Only the number is wanted: how many lines in the material below contain "Prop".
+++ WORKING DATA
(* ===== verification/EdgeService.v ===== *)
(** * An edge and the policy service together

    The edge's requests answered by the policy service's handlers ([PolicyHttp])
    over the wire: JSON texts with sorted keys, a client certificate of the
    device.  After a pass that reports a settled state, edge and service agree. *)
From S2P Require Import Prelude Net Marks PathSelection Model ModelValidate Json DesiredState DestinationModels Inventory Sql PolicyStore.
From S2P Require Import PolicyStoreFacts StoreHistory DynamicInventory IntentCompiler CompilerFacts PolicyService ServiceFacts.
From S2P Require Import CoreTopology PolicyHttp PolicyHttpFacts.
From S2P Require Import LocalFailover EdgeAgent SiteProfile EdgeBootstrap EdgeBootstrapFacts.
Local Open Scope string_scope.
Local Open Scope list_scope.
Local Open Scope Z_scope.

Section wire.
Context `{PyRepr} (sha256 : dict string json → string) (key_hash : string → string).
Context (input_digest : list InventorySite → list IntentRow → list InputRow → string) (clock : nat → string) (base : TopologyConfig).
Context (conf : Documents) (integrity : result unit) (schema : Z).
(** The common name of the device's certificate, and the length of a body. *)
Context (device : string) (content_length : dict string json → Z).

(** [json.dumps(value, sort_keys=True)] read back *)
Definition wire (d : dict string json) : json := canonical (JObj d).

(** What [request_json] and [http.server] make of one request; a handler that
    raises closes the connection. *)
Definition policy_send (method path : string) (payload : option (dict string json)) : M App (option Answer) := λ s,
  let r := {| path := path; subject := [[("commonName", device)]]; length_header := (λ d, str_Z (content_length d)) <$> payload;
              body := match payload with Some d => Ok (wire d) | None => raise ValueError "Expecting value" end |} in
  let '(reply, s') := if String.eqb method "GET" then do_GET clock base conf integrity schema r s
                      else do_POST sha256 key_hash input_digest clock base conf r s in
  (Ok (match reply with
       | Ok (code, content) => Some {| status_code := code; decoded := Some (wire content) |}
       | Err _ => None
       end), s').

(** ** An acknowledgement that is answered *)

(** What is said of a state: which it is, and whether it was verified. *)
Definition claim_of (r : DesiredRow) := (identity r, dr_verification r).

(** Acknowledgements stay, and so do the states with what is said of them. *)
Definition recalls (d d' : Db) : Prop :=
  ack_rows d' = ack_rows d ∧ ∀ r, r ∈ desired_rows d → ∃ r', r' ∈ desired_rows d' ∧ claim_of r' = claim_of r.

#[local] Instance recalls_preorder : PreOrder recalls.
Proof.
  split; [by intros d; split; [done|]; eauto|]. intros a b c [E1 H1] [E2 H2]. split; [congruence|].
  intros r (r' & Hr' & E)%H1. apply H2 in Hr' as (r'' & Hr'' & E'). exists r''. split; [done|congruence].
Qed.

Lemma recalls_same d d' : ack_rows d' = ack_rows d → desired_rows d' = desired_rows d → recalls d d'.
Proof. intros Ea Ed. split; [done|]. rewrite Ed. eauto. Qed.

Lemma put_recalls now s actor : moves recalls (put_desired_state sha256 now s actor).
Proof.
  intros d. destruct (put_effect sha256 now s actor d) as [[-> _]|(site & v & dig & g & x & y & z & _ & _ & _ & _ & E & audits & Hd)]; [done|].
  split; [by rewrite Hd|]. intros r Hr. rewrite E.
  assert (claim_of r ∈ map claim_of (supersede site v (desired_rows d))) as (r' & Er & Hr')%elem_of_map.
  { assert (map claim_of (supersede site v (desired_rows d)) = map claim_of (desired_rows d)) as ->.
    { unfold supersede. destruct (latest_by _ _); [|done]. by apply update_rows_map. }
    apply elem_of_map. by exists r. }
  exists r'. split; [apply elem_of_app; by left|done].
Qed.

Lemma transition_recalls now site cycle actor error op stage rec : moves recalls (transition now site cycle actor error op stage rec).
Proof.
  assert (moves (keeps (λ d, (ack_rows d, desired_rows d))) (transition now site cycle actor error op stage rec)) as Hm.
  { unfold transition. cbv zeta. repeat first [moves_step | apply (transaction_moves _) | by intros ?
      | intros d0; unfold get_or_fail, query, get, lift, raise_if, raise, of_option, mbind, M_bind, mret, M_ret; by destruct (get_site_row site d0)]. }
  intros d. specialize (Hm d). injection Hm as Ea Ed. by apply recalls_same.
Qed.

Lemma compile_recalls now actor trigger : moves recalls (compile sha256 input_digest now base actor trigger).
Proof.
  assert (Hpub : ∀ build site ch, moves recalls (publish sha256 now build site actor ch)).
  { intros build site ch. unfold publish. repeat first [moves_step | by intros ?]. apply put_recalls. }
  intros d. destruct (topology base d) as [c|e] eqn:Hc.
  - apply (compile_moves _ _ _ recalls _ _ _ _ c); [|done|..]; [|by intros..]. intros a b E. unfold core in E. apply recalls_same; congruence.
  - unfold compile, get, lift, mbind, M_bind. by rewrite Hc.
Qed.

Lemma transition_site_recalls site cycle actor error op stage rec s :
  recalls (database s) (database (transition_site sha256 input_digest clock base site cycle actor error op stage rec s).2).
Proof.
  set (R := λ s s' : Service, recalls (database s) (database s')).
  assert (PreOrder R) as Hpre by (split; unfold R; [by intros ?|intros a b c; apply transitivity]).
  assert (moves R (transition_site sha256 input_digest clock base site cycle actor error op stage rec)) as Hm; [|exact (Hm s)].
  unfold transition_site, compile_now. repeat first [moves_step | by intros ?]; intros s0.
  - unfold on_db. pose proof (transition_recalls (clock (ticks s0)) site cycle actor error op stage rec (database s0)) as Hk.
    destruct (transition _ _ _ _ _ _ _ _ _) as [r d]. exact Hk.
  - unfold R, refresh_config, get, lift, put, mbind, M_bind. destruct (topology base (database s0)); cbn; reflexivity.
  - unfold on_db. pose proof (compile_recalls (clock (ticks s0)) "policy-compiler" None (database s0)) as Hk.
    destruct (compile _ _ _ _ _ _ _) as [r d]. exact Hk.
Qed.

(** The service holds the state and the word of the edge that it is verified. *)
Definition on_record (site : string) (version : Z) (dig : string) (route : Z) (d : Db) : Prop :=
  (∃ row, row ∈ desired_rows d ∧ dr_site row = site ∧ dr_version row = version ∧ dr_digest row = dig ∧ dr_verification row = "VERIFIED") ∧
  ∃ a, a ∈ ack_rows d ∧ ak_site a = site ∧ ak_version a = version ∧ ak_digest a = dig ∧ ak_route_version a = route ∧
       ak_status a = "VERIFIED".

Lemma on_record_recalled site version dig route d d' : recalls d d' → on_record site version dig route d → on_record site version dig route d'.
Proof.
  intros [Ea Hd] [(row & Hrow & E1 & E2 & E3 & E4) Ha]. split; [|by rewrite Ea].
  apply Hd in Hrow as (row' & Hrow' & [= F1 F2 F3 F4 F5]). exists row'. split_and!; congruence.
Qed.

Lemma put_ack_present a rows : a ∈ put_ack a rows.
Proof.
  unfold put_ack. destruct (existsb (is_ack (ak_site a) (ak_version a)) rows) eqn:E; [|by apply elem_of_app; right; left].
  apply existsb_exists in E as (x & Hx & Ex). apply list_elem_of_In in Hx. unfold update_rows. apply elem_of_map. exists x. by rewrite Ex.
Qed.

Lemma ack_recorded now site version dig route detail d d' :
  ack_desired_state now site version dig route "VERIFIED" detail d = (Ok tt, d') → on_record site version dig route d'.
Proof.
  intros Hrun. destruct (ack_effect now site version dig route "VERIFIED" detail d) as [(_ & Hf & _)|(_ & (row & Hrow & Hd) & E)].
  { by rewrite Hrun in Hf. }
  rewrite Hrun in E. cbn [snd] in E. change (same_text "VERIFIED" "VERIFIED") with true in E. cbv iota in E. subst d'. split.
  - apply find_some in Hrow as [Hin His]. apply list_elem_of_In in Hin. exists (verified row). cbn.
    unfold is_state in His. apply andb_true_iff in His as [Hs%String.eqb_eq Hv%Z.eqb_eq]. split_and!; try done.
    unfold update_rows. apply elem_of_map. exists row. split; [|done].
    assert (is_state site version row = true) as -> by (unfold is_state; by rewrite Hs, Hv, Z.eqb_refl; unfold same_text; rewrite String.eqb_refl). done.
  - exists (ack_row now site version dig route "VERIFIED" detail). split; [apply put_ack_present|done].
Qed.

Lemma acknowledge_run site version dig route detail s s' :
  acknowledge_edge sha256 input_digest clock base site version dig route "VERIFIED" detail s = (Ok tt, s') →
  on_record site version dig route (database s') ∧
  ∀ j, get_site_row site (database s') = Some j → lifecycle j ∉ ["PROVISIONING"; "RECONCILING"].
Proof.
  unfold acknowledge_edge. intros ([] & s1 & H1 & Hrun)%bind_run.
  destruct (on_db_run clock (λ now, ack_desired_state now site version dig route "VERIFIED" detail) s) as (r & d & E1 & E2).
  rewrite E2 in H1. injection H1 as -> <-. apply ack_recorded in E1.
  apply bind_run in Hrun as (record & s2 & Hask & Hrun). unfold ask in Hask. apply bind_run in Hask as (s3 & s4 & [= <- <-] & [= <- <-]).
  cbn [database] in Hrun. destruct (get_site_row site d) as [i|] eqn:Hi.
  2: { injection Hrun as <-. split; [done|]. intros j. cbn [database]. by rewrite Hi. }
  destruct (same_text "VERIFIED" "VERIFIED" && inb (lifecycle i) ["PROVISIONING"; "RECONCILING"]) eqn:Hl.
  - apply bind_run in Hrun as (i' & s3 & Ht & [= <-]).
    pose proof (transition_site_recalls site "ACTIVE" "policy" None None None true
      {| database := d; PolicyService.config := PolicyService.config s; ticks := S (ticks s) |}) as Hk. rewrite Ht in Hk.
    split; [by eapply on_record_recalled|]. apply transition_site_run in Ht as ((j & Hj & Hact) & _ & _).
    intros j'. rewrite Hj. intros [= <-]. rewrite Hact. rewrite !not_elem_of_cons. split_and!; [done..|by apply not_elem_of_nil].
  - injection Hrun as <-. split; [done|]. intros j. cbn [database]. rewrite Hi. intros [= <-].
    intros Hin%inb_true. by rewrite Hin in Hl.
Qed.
++++++
▸ EXERCISE RESULT
2